**** TASK INPUT

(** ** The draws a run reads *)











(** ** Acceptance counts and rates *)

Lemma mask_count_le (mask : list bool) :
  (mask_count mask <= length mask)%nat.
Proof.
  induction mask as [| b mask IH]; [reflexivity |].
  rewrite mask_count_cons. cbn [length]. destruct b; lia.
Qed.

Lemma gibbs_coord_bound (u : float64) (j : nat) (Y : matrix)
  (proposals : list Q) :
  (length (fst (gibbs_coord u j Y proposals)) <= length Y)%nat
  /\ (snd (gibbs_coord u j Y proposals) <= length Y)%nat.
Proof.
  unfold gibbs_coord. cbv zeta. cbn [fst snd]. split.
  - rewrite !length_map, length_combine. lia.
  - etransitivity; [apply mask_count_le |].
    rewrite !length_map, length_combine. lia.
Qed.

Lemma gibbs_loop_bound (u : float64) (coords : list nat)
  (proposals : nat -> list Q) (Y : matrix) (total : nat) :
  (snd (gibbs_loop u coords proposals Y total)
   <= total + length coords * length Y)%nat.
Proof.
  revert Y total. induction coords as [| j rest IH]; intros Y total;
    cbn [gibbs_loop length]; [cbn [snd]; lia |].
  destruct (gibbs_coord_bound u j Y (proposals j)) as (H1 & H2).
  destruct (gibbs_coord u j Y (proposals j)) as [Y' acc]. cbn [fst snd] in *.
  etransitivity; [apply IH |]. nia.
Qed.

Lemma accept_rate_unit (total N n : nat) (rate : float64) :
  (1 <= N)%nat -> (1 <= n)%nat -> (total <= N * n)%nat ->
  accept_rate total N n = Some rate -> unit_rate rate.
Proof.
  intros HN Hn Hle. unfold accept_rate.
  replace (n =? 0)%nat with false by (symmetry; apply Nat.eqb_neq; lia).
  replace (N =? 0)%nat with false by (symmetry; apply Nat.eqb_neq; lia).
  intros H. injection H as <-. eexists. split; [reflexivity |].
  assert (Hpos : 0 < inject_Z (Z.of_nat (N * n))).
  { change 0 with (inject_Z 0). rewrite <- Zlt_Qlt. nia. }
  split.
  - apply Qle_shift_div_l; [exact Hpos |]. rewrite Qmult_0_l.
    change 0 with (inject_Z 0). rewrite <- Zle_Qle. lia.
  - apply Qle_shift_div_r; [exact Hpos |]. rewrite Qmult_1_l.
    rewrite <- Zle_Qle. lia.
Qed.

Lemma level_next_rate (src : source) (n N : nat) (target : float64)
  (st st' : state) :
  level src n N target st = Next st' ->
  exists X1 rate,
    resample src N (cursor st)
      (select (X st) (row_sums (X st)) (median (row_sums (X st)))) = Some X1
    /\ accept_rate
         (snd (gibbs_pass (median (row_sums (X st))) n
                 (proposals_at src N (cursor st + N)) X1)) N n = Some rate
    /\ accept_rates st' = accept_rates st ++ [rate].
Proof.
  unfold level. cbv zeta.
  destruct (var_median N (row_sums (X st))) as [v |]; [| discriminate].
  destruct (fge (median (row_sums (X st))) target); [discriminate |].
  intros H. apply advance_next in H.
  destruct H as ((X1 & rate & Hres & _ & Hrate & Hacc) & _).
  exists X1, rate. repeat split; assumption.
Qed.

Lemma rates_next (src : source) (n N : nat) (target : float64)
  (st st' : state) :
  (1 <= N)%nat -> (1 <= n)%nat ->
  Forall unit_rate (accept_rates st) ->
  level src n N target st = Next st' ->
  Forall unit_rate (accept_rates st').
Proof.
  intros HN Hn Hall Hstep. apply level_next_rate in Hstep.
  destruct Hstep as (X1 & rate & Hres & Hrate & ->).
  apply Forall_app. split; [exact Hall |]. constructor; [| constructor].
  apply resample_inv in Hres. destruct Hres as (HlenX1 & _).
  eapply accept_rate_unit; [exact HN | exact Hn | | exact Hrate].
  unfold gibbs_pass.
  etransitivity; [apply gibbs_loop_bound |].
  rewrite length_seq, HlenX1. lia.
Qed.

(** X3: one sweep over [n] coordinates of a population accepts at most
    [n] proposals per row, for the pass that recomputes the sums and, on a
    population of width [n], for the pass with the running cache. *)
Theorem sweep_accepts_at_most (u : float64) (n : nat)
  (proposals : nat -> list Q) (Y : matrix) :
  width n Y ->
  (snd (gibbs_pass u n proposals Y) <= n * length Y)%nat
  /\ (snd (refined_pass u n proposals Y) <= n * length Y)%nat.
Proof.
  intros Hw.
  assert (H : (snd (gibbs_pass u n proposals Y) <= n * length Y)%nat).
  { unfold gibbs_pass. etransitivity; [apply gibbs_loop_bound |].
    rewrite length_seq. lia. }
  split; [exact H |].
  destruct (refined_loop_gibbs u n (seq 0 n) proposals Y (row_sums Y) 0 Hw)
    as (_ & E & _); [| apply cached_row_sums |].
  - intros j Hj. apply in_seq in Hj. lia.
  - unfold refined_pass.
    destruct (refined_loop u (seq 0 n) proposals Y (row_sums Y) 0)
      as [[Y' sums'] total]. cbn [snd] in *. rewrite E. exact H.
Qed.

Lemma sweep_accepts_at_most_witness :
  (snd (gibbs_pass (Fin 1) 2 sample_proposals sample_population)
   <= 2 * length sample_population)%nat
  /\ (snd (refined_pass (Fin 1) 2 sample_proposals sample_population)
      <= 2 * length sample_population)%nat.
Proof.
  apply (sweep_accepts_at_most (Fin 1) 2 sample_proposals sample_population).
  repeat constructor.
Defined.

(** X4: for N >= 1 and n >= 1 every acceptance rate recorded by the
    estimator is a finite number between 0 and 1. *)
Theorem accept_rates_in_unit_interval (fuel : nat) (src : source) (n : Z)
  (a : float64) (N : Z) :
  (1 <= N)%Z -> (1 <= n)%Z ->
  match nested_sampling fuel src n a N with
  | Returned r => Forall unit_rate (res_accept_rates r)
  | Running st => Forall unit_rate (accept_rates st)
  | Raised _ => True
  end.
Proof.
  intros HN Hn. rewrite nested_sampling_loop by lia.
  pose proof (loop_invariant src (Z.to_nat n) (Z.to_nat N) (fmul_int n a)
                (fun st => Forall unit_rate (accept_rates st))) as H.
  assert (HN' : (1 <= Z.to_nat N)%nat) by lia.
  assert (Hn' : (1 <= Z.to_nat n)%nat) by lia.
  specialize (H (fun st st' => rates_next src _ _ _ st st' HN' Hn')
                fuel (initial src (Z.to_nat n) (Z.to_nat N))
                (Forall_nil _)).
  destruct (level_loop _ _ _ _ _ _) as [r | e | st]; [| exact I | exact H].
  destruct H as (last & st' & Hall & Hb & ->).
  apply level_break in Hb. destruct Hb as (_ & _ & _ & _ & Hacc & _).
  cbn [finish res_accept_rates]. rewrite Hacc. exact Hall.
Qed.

********
**** TASK INPUT

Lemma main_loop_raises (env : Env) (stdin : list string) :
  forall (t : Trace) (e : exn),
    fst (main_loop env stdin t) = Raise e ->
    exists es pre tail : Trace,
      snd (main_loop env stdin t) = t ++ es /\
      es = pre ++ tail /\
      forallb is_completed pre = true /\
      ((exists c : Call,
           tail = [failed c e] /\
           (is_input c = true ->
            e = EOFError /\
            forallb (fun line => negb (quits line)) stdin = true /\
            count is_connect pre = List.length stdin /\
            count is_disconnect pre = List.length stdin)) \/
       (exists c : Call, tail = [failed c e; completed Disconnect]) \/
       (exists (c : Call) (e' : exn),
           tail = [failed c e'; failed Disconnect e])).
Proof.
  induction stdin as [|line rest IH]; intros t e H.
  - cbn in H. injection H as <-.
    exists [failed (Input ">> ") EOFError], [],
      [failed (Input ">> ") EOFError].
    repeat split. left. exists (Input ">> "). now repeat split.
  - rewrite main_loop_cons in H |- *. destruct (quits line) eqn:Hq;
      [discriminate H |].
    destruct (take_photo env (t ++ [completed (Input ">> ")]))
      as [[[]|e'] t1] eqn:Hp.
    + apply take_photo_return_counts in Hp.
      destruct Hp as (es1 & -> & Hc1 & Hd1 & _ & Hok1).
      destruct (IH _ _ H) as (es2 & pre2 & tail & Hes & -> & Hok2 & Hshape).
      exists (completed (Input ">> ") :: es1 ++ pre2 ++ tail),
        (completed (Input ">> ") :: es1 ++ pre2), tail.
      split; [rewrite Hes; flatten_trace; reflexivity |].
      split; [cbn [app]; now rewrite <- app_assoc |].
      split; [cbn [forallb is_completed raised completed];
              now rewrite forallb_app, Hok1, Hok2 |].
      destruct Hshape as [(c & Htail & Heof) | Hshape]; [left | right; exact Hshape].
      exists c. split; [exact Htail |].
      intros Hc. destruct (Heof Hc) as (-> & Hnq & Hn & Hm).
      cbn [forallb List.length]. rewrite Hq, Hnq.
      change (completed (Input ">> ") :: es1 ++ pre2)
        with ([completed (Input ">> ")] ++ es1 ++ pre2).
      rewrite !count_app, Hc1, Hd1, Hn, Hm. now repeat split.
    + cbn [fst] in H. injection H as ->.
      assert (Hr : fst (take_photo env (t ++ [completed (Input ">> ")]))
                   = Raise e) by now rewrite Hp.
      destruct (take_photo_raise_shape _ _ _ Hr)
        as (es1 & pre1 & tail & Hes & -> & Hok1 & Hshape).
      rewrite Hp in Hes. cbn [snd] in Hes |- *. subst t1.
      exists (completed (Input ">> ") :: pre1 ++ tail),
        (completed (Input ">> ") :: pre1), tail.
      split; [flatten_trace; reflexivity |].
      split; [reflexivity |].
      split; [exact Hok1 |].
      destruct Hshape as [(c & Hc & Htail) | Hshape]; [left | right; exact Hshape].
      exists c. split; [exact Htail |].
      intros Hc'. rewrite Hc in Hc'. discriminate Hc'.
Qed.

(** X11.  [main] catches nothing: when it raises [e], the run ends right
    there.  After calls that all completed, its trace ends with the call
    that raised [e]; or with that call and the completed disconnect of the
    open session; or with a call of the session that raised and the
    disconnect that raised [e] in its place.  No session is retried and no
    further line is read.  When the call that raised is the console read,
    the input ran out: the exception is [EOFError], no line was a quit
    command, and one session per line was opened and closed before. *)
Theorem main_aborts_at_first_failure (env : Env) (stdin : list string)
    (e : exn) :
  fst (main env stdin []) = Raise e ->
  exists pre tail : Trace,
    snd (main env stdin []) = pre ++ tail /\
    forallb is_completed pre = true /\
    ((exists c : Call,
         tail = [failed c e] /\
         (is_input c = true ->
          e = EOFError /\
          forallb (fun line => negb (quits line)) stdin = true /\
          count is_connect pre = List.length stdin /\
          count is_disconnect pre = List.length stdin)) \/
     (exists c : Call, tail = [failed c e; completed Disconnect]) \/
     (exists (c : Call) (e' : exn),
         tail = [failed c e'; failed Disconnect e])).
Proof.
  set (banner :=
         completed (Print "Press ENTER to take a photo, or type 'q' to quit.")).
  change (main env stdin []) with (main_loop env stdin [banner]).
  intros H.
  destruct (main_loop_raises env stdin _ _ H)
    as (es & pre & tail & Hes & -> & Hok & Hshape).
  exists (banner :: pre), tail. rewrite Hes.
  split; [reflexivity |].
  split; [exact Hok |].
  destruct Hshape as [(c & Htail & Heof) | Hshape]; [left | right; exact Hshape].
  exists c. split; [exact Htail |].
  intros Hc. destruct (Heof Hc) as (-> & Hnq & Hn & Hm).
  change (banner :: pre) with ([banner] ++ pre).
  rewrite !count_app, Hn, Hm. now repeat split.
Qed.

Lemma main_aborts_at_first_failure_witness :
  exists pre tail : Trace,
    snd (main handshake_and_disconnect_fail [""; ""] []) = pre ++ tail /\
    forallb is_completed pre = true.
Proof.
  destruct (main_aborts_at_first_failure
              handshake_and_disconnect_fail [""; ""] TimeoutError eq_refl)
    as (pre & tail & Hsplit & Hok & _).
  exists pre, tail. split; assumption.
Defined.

********
**** TASK INPUT

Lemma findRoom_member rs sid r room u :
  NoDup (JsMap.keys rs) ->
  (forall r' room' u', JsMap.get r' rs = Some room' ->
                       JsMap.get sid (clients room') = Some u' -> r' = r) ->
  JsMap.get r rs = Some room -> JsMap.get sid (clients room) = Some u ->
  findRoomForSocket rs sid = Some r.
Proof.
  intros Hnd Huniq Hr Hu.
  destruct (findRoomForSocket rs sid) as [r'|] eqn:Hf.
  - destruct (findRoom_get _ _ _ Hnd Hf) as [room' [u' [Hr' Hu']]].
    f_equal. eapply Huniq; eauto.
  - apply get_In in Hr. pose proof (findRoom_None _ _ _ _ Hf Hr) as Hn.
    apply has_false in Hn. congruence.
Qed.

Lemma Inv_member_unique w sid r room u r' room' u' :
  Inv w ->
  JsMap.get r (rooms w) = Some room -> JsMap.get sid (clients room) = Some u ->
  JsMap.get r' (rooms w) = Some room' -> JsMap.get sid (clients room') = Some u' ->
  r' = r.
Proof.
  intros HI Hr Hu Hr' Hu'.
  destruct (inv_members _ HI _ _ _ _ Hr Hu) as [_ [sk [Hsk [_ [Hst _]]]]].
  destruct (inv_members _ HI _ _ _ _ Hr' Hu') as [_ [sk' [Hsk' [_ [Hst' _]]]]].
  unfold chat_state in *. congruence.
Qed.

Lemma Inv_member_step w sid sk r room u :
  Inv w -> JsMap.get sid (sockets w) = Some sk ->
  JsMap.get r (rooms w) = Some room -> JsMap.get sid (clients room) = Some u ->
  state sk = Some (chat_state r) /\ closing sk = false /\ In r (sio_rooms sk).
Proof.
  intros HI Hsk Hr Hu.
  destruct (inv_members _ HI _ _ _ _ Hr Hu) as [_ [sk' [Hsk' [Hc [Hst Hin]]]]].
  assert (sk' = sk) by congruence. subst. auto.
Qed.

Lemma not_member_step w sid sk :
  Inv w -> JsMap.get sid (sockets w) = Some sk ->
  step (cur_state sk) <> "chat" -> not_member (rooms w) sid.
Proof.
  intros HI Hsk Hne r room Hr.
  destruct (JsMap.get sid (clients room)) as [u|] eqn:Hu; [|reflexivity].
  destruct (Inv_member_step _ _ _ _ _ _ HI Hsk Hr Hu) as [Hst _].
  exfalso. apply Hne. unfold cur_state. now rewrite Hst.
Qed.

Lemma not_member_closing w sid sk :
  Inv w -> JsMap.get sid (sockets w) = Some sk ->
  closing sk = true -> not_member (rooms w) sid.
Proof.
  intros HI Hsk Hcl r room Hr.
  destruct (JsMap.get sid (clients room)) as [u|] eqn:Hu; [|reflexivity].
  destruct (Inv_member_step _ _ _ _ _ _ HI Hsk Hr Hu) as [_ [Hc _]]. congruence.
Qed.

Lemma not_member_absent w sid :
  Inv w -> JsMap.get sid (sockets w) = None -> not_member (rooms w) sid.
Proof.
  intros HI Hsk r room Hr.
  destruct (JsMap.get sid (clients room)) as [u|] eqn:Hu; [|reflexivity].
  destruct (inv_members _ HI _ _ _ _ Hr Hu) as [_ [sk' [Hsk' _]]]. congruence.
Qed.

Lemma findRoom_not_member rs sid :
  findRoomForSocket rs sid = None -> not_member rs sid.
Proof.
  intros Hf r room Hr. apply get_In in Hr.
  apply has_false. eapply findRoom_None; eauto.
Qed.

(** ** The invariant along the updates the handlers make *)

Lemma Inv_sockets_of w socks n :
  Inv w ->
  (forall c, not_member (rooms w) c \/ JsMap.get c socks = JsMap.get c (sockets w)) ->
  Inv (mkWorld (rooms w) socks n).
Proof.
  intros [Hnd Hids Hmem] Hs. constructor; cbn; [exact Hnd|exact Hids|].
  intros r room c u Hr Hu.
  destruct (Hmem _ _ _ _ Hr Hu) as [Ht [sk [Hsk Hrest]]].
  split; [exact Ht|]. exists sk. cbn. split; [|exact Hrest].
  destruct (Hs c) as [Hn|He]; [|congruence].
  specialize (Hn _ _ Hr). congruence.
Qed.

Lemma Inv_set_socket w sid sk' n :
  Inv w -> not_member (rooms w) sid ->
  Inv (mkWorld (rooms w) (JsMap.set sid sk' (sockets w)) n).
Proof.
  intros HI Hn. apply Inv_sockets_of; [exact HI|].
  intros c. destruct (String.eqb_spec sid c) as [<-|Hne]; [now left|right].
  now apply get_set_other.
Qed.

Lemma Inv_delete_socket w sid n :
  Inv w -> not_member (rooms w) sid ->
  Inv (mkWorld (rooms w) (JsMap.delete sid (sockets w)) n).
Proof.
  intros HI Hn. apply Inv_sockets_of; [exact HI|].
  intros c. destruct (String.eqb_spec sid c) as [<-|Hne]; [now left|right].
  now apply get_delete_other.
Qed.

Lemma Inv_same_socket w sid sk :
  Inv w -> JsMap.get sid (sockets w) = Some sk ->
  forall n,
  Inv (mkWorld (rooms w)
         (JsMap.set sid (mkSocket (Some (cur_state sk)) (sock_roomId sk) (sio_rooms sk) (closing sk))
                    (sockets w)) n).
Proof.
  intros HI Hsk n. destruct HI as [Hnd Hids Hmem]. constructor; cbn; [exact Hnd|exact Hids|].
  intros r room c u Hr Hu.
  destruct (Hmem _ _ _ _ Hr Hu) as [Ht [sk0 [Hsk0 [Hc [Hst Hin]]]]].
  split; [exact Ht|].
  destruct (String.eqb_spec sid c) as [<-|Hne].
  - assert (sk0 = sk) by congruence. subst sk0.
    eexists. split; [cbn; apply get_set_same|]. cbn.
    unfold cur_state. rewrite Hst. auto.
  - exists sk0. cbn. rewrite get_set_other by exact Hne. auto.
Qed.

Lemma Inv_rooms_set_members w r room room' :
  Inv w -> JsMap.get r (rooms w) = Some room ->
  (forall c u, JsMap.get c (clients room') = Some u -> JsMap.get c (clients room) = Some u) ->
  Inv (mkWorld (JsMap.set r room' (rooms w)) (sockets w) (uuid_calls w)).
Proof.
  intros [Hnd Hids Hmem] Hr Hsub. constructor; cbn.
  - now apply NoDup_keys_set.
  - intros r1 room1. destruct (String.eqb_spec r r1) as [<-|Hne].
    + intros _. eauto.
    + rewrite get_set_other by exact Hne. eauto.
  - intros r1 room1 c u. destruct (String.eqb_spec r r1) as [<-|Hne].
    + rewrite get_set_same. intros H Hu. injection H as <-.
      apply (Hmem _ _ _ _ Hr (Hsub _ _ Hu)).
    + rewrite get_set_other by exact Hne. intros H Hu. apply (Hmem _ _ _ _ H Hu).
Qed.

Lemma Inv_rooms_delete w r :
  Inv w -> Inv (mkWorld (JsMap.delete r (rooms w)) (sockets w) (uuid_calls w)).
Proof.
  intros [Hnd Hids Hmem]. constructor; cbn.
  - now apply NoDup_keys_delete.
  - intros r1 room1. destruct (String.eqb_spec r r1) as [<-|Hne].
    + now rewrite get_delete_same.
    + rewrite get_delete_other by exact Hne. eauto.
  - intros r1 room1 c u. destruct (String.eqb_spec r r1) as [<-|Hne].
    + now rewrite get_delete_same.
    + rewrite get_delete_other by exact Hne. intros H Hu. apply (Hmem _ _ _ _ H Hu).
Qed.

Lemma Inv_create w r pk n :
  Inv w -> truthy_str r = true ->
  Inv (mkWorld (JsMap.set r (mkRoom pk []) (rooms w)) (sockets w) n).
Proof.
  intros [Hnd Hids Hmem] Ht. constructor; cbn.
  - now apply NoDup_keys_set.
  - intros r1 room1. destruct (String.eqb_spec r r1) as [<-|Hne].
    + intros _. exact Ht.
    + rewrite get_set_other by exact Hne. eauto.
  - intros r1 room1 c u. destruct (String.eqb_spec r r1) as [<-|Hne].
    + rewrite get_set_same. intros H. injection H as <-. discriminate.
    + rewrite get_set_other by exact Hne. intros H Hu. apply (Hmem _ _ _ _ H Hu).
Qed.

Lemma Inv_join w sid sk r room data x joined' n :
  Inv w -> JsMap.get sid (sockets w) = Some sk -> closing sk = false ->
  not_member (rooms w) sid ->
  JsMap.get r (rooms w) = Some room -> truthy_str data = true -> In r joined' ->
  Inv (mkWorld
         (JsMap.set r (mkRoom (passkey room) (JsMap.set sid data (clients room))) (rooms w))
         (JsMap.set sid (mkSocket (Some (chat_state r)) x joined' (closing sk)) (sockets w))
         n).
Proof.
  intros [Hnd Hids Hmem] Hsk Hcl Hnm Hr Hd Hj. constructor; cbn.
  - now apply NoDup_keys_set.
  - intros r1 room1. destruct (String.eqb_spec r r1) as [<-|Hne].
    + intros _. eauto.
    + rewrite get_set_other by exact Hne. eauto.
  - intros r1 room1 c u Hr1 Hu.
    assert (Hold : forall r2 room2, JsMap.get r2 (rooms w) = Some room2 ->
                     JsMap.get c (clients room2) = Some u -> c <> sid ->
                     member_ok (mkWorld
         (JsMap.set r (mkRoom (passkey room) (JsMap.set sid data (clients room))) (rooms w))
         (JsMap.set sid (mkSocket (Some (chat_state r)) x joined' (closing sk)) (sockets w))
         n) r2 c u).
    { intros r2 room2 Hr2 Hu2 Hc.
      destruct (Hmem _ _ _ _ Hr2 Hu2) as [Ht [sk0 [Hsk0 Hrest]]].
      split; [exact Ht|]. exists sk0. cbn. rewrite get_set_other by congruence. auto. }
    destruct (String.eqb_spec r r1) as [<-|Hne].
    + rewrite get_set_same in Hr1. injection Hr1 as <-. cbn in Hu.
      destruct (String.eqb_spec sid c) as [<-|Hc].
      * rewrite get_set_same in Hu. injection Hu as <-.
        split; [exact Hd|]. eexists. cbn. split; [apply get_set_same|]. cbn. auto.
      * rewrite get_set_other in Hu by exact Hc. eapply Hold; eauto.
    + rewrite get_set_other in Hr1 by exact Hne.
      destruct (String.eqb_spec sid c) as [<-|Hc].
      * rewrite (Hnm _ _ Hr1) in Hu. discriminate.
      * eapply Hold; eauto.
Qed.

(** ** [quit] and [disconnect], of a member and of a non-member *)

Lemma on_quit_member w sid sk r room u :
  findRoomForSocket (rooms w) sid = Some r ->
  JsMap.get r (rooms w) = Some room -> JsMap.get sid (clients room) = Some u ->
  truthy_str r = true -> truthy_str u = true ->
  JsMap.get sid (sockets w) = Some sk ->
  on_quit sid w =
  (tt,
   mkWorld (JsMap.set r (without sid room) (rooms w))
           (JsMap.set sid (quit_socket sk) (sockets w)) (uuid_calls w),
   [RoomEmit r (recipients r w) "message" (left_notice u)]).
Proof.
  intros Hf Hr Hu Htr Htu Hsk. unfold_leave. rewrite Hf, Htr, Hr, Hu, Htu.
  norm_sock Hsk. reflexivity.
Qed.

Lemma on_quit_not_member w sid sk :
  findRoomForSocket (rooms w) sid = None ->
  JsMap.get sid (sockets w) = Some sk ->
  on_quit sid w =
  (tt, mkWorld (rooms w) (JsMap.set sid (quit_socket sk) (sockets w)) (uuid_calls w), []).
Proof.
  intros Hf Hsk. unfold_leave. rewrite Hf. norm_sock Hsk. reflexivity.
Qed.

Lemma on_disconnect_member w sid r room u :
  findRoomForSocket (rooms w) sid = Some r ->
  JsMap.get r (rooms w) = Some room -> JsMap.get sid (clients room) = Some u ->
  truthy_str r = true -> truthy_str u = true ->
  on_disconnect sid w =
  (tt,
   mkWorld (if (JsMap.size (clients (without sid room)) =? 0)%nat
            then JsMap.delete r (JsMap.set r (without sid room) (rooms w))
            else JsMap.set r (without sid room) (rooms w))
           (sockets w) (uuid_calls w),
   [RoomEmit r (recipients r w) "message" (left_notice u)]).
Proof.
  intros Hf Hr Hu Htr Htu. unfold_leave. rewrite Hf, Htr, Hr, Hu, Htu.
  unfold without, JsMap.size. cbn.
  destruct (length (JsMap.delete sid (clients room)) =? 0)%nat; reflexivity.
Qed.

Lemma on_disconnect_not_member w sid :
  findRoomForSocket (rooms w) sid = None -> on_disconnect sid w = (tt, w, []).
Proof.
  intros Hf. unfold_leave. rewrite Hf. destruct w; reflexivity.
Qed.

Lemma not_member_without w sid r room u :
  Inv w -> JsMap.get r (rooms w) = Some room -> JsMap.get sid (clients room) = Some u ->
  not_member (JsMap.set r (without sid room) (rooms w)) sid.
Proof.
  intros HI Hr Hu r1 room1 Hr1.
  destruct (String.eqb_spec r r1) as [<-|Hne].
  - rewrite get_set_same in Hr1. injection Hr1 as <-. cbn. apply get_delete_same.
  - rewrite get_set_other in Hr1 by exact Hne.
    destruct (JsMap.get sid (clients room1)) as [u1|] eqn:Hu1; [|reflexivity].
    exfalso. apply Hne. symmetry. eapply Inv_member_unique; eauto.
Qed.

********

_WHAT IS REQUIRED_
Scan the records above for the lines holding "destruct (take_photo env" and "es1 ++ pre2 ++". Transcribe those two and every line between them word for word, and no others.

_OUTPUT OF THE EXERCISE_
    destruct (take_photo env (t ++ [completed (Input ">> ")]))
      as [[[]|e'] t1] eqn:Hp.
    + apply take_photo_return_counts in Hp.
      destruct Hp as (es1 & -> & Hc1 & Hd1 & _ & Hok1).
      destruct (IH _ _ H) as (es2 & pre2 & tail & Hes & -> & Hok2 & Hshape).
      exists (completed (Input ">> ") :: es1 ++ pre2 ++ tail),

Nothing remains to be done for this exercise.